Task »
Report how many lines of the following entries include the string "Require"; respond with the number alone.

- - - -

(* ===== verification/RenderLoop.v ===== *)
(** * The render loop of [main] (lines 205-279)

    Each iteration of [while (!glfwWindowShouldClose(window))] is
    [render_frame]: it uploads the [fractalColor] of the previous frame,
    runs the four ImGui widgets on the function-local statics [recursion],
    [xAxis], [yAxis], [fractalColor] (lines 218-226), builds the model,
    view and projection matrices (228-237), binds [texture1] to texture
    unit 0 (253-254), makes the shader current, uploads [texture1],
    [model], [view] and [projection] (257-272), binds
    the vertex array and calls the generator (274-276).  The statics are
    the record [UIState], threaded from frame to frame; what the user does
    with the widgets in a frame is the record [FrameInput].  [render_loop]
    runs one frame per input, until the window is closed (the end of the
    input list).

    The calls whose effect is outside the modelled GL state are left out:
    event polling, [ImGui::NewFrame]/[Render], the viewport and clear
    calls, and [ImGui_ImplOpenGL3_RenderDrawData], which saves and
    restores the program, vertex array and texture bindings it changes.
    [frame_ready] is what [main]'s start-up establishes about the GL
    objects (the vertex array exists, [texture1] is bound to the active
    unit 0); under it the texture rebind changes nothing and a frame
    leaves the objects as they were.
    The ImGui widgets are modelled from their documented behaviour: a
    slider the user drags stores the dragged value clamped to its range,
    a number typed into it (ctrl+click) is stored unclamped, and
    [ColorEdit3] edits the first three floats of the colour.

    The theorems: every frame returns, whatever the user does, and the
    statics stay in the sliders' ranges when the sliders are only dragged
    ([Invariant]); under [main]'s setup a frame issues exactly the
    generator's specified draws with the frame's uniforms, the colour of
    the previous frame, and [4 ^ recursion] leaf draws, bounded only when
    the recursion slider is dragged ([FrameDraws]); and in exact
    arithmetic the model matrix is rigid ([FrameGeometry]). *)

From Stdlib Require Import Reals Lra.
From stdpp Require Import base gmap strings list.
From S2P Require Import Prelude Scalar Glm GL Mesh VertexArrays Textures Sierpinski Draws.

- - - -

Written reply »
3